= YOUR GOAL =
Begin with the line that has "unfold completeNoteSave. rewrite". Give it and every line after it again, exactly, through the end of the entries below.

= Extracted data entries =
Lemma navOf_cancelAccountForm (m : model) : navOf (cancelAccountForm m) = popNav (navOf m).
Proof.
  unfold cancelAccountForm. rewrite navOf_focusAfterForm, navOf_popState.
  case_match; reflexivity.
Qed.

Lemma navOf_saveNote (w : World) (a : option NullInt64) (m : model) :
  navOf (saveNote w a m).1 = navOf m.
Proof. unfold saveNote. case_match. reflexivity. Qed.

Lemma navOf_saveEvent (w : World) (a : option NullInt64) (m : model) :
  navOf (saveEvent w a m).1 = navOf m.
Proof. unfold saveEvent. repeat case_match; reflexivity. Qed.

Lemma navOf_completeNoteSave (w : World) (msg : string) (m : model) :
  navOf (completeNoteSave w msg m) = popNav (navOf m).
Proof.
  unfold completeNoteSave. rewrite navOf_refreshDashboard.
  repeat case_match;
    rewrite ?navOf_loadAccountActivity, ?navOf_refreshAccountDetailAccount,
            ?navOf_setMenuInput, navOf_popState; reflexivity.
Qed.

Lemma navOf_completeEventSave (w : World) (msg : string) (m : model) :
  navOf (completeEventSave w msg m) = popNav (navOf m).
Proof.
  unfold completeEventSave. rewrite navOf_refreshDashboard.
  repeat case_match;
    rewrite ?navOf_loadAccountActivity, ?navOf_refreshAccountDetailAccount,
            ?navOf_setMenuInput, navOf_popState; reflexivity.
Qed.

#[local] Hint Rewrite navOf_pushState navOf_popState navOf_setMenuInput navOf_ensureMenuInput
  navOf_resetMessages navOf_refreshAccountDetailAccount navOf_loadAccountActivity
  navOf_refreshAccounts navOf_refreshDashboard navOf_applyAccountFilter
  navOf_handleAccountImport navOf_openAccountDetail navOf_exitToMainMenu
  navOf_focusAfterForm navOf_cancelAccountForm navOf_completeNoteSave
  navOf_completeEventSave : nav.

Ltac solve_elem :=
  repeat first [apply list_elem_of_here | apply list_elem_of_further].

= RESPONSE AREA =
  unfold completeNoteSave. rewrite navOf_refreshDashboard.
  repeat case_match;
    rewrite ?navOf_loadAccountActivity, ?navOf_refreshAccountDetailAccount,
            ?navOf_setMenuInput, navOf_popState; reflexivity.
Qed.

Lemma navOf_completeEventSave (w : World) (msg : string) (m : model) :
  navOf (completeEventSave w msg m) = popNav (navOf m).
Proof.
  unfold completeEventSave. rewrite navOf_refreshDashboard.
  repeat case_match;
    rewrite ?navOf_loadAccountActivity, ?navOf_refreshAccountDetailAccount,
            ?navOf_setMenuInput, navOf_popState; reflexivity.
Qed.

#[local] Hint Rewrite navOf_pushState navOf_popState navOf_setMenuInput navOf_ensureMenuInput
  navOf_resetMessages navOf_refreshAccountDetailAccount navOf_loadAccountActivity
  navOf_refreshAccounts navOf_refreshDashboard navOf_applyAccountFilter
  navOf_handleAccountImport navOf_openAccountDetail navOf_exitToMainMenu
  navOf_focusAfterForm navOf_cancelAccountForm navOf_completeNoteSave
  navOf_completeEventSave : nav.

Ltac solve_elem :=
  repeat first [apply list_elem_of_here | apply list_elem_of_further].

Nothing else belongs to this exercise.